# [Work to complete]
From the line below that contains "s) then k prev s g else None" to the line that contains "option (string *", repeat every line exactly, both ends included, and nothing else.
(Record extracts begins)
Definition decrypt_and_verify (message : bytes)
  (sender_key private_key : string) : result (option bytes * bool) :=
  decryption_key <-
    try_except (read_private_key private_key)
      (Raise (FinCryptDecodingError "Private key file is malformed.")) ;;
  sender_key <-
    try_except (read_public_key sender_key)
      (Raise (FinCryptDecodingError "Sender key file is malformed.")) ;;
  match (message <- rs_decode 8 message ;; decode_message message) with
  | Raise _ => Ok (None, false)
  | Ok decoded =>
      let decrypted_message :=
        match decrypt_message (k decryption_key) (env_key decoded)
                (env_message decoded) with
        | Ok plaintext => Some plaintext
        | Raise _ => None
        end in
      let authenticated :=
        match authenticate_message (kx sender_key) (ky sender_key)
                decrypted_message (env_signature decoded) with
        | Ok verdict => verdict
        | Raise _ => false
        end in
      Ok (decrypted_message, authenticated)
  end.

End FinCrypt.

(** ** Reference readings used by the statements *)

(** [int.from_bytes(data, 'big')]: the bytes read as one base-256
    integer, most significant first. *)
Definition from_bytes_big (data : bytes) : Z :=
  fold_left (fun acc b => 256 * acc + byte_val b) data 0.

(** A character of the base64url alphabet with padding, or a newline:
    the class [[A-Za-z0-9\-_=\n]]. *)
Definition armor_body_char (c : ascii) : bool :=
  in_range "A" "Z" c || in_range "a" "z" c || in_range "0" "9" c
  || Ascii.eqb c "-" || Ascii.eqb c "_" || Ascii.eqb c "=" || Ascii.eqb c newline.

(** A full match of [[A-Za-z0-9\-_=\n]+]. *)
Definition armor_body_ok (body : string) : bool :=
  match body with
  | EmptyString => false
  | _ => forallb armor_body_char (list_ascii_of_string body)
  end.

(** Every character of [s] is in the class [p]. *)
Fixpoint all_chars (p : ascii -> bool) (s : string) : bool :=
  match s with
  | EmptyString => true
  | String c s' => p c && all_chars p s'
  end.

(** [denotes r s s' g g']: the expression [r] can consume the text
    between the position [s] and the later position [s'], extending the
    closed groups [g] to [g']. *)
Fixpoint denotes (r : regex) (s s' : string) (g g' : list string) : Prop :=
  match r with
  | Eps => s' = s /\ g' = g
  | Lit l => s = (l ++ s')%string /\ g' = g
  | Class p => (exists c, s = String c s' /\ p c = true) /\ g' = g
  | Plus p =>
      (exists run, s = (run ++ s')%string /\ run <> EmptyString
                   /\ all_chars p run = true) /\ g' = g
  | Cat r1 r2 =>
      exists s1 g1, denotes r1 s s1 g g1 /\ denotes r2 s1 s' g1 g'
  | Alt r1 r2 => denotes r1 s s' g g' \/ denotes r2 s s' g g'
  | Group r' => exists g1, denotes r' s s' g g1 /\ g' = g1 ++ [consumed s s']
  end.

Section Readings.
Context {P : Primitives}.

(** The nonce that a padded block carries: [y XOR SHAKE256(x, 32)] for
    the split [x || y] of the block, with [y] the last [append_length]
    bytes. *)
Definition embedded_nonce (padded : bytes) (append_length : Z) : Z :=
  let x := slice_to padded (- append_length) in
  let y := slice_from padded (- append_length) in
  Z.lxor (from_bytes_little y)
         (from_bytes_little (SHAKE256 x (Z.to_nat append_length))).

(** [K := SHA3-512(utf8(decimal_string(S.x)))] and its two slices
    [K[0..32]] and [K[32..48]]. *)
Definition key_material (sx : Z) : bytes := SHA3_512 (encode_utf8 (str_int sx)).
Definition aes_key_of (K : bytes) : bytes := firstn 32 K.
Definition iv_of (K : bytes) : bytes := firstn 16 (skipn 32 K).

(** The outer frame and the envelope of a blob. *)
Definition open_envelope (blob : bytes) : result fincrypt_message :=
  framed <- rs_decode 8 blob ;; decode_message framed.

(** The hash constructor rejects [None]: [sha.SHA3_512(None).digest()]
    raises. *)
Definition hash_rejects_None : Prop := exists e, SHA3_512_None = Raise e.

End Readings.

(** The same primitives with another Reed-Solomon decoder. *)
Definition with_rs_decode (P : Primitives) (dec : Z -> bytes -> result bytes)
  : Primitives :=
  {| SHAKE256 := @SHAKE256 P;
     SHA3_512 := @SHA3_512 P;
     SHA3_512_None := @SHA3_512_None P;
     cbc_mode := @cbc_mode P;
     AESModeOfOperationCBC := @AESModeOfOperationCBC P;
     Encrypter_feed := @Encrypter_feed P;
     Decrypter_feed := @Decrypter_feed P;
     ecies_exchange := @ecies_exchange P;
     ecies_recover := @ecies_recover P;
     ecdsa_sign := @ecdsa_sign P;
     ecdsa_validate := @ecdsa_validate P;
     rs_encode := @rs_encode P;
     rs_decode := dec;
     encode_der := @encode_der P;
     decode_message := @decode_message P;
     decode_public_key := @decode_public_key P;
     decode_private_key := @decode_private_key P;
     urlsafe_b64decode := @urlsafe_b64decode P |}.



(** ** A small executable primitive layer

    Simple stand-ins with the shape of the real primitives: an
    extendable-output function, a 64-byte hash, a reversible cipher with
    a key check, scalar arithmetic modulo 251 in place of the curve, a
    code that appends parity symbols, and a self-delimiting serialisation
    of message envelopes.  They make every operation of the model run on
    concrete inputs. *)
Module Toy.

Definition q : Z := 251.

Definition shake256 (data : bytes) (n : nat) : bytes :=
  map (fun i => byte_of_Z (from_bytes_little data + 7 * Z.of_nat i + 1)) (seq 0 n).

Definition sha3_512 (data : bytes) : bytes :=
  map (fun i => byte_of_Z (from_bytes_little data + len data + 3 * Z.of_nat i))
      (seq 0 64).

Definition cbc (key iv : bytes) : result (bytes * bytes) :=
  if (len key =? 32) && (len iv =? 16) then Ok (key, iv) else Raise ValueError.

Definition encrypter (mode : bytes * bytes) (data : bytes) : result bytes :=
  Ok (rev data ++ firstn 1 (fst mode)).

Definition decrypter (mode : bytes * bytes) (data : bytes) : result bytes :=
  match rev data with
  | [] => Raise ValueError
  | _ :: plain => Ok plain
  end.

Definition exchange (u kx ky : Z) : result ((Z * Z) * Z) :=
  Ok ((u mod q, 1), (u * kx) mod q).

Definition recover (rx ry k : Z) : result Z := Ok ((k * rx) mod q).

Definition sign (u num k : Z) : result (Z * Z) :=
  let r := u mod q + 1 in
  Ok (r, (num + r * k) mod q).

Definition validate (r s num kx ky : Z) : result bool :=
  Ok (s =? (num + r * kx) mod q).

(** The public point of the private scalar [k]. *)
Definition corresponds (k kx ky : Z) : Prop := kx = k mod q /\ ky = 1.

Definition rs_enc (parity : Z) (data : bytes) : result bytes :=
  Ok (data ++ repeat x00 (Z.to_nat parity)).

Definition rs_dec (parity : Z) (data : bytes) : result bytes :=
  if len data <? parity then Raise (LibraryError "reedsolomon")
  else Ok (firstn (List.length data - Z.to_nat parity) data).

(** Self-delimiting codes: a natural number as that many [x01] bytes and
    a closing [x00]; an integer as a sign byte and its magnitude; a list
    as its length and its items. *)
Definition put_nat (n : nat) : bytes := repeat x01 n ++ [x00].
(Record extracts ends)
(Record extracts begins)
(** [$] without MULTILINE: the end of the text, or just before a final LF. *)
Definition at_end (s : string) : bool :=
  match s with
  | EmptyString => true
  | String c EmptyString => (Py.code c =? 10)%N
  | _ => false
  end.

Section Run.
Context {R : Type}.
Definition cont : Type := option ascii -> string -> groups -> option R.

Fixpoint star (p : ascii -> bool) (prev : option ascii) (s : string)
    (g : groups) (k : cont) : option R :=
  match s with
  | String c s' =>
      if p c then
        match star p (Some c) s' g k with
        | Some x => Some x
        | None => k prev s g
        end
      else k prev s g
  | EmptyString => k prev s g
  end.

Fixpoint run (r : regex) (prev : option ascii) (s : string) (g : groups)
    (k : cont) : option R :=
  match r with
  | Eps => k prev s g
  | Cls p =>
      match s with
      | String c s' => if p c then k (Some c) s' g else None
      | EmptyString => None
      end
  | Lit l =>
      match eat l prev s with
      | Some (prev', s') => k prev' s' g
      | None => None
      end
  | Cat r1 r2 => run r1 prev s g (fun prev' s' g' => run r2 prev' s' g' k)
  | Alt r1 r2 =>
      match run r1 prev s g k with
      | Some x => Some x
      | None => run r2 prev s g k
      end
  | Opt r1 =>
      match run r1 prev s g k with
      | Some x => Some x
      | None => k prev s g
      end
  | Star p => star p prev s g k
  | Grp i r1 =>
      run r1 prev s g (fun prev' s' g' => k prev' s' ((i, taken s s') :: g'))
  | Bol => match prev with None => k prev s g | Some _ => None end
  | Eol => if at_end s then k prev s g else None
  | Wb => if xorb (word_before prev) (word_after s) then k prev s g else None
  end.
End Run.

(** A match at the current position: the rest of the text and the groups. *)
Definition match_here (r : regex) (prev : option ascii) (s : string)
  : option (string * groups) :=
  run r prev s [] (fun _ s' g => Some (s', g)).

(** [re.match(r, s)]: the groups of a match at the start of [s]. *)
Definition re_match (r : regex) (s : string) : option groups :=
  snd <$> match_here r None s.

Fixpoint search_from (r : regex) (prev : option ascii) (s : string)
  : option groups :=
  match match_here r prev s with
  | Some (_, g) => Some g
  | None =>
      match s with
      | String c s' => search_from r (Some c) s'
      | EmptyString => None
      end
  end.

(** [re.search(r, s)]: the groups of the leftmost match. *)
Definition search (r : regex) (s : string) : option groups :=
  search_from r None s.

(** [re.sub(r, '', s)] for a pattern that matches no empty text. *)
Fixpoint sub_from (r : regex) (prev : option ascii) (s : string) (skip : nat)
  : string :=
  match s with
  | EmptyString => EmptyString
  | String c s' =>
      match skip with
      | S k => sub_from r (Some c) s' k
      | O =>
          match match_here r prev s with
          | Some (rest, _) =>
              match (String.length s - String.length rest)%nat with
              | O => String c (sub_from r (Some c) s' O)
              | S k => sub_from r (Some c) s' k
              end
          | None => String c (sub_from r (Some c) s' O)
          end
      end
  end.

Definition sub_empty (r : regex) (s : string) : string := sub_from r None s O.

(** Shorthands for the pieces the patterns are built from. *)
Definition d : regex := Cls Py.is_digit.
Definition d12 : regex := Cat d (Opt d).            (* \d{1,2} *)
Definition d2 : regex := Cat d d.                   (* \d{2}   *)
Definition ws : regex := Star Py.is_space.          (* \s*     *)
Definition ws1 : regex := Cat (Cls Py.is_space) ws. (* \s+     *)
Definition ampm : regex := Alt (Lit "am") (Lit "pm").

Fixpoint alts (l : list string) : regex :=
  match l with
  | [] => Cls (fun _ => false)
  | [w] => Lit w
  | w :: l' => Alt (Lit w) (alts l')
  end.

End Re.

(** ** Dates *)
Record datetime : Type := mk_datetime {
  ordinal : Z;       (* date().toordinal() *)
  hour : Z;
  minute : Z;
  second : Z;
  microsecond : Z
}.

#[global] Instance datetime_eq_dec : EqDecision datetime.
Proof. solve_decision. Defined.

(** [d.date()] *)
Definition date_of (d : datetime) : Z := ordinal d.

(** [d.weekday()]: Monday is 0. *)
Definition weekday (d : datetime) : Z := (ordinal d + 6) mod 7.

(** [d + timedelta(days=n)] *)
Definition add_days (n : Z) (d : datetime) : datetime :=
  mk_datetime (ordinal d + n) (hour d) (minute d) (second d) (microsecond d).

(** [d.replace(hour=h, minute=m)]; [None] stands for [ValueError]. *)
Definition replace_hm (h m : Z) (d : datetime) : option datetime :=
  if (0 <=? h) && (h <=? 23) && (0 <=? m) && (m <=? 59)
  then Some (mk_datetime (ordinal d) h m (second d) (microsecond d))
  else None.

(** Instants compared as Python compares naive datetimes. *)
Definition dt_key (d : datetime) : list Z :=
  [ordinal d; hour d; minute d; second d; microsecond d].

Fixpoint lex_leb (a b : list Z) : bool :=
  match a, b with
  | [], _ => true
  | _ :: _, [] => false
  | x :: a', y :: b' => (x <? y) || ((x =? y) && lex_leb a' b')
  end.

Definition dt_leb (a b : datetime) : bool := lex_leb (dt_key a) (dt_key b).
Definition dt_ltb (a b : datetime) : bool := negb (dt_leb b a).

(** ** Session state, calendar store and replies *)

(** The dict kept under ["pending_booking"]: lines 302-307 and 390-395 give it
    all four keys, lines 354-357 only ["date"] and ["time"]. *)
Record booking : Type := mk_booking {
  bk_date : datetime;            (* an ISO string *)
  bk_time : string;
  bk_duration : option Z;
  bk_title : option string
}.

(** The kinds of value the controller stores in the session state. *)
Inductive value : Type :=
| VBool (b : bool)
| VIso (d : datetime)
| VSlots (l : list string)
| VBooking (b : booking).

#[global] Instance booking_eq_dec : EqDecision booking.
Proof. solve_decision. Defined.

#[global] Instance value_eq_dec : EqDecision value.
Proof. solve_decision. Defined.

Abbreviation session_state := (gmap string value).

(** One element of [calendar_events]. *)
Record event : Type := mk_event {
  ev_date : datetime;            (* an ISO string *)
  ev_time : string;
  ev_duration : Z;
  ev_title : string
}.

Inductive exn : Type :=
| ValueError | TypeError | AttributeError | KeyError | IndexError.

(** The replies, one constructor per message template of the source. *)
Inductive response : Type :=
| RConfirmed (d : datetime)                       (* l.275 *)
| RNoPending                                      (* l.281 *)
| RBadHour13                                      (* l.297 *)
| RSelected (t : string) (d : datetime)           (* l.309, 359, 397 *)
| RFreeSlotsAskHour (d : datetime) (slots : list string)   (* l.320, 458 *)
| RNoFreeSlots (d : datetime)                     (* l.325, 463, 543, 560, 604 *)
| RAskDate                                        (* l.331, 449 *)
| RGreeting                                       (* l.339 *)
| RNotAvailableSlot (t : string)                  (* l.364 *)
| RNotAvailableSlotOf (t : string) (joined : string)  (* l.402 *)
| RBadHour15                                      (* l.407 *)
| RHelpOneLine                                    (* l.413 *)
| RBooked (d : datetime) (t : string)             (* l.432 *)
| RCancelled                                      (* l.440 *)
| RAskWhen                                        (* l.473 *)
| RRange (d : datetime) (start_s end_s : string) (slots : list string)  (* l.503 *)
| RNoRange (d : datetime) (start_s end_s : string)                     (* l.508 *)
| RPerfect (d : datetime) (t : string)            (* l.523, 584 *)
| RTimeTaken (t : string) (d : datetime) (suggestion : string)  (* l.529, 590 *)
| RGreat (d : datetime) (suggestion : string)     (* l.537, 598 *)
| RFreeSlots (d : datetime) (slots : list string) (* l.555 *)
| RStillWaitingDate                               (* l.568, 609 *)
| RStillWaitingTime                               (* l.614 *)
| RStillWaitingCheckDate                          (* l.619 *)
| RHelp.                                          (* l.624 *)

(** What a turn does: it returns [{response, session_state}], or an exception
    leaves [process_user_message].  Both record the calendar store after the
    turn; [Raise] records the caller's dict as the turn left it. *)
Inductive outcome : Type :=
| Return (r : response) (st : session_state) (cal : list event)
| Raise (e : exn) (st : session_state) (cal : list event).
(Record extracts ends)
# [Output for this exercise]
  | Wb => if xorb (word_before prev) (word_after s) then k prev s g else None
  end.
End Run.

(** A match at the current position: the rest of the text and the groups. *)
Definition match_here (r : regex) (prev : option ascii) (s : string)
  : option (string * groups) :=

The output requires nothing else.